── RECORDED INFORMATION

(** What a partition is sent: the documents that belong there, in the order of
    the request, under the message id; nothing when there are none. *)
Definition message_for (msg : string) (place : Document -> Z) (ds : list Document) (pid : Z) : option PartitionData :=
  match filter (fun d => place d = pid) ds with
  | [] => None
  | l => Some {| PD_PartitionID := pid; PD_MessageID := msg; PD_Items := new_item <$> l;
                 PD_Payload := NoPayload; PD_Err := None |}
  end.

Lemma sent_message_for msg route ds pid :
  (forall d, d ∈ ds -> exists p, route d = Ret p) ->
  sent msg route ds pid = message_for msg (fun d => match route d with Ret p => p | _ => 0 end) ds pid.
Proof.
  intros Hall. unfold sent, message_for.
  assert (filter (fun d => routes_to route pid d = true) ds =
          filter (fun d => (match route d with Ret p => p | _ => 0 end) = pid) ds) as ->; [|done].
  induction ds as [|d ds IH]; [done|]. rewrite !filter_cons, IH by (intros x Hx; apply Hall; by right).
  destruct (Hall d) as [p Hp]; [by left|].
  assert (routes_to route pid d = true <-> (match route d with Ret p => p | _ => 0 end) = pid) as Hiff.
  { unfold routes_to. rewrite Hp. apply Z.eqb_eq. }
  by destruct (decide (routes_to route pid d = true)), (decide (_ = pid)); tauto.
Qed.

Lemma scatter_refused uuid route r ds d :
  r_docs r = Some <$> ds -> d ∈ ds -> (forall pid, route d <> Ret pid) ->
  (exists p, scatter uuid route r = Panic p) \/
  (exists r' e, scatter uuid route r = Ret r' /\ r_Err r' = Some e /\ r_sendMap r' = r_sendMap r).
Proof.
  intros Hdocs Hd Hno. unfold scatter. rewrite Hdocs. clear Hdocs.
  cut (forall m r1, r_sendMap r1 = r_sendMap r ->
    (exists p, ofold (scatter_step uuid route) (r1, m) (Some <$> ds) = Panic p) \/
    (exists e r2, ofold (scatter_step uuid route) (r1, m) (Some <$> ds) = Fail (e, r2) /\ r_sendMap r2 = r_sendMap r)).
  { intros Hcut. destruct (Hcut ∅ r eq_refl) as [(p & ->)|(e & r2 & -> & Hr2)]; [left; by exists p|].
    right. exists (set_Err e r2), e. done. }
  induction ds as [|x ds IH]; [by apply elem_of_nil in Hd|]. intros m r1 Hr1. cbn [fmap list_fmap ofold].
  unfold scatter_step at 1 3. destruct (route x) as [pid|e|p] eqn:Hx; cbn [obind].
  - apply elem_of_cons in Hd as [->|Hd]; [by destruct (Hno pid)|].
    destruct (add_item uuid (r1, m) pid x) as [r2 m2] eqn:Ha. apply IH; [done|].
    unfold add_item in Ha. destruct (m !! pid); [by simplify_eq|].
    unfold GetMsgID in Ha. by destruct (r_md r1 !! MessageID); simplify_eq.
  - right. by exists e, r1.
  - left. by exists p.
Qed.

────

▶ [PROBLEM DETAILS]: Transcribe the records above exactly, beginning at the line that contains "assert (filter (fun" and ending with the line that contains "destruct (Hall d) as [p Hp]; [by left|].", both included, and nothing else.

▶ [TASK RESPONSE]:
  assert (filter (fun d => routes_to route pid d = true) ds =
          filter (fun d => (match route d with Ret p => p | _ => 0 end) = pid) ds) as ->; [|done].
  induction ds as [|d ds IH]; [done|]. rewrite !filter_cons, IH by (intros x Hx; apply Hall; by right).
  destruct (Hall d) as [p Hp]; [by left|].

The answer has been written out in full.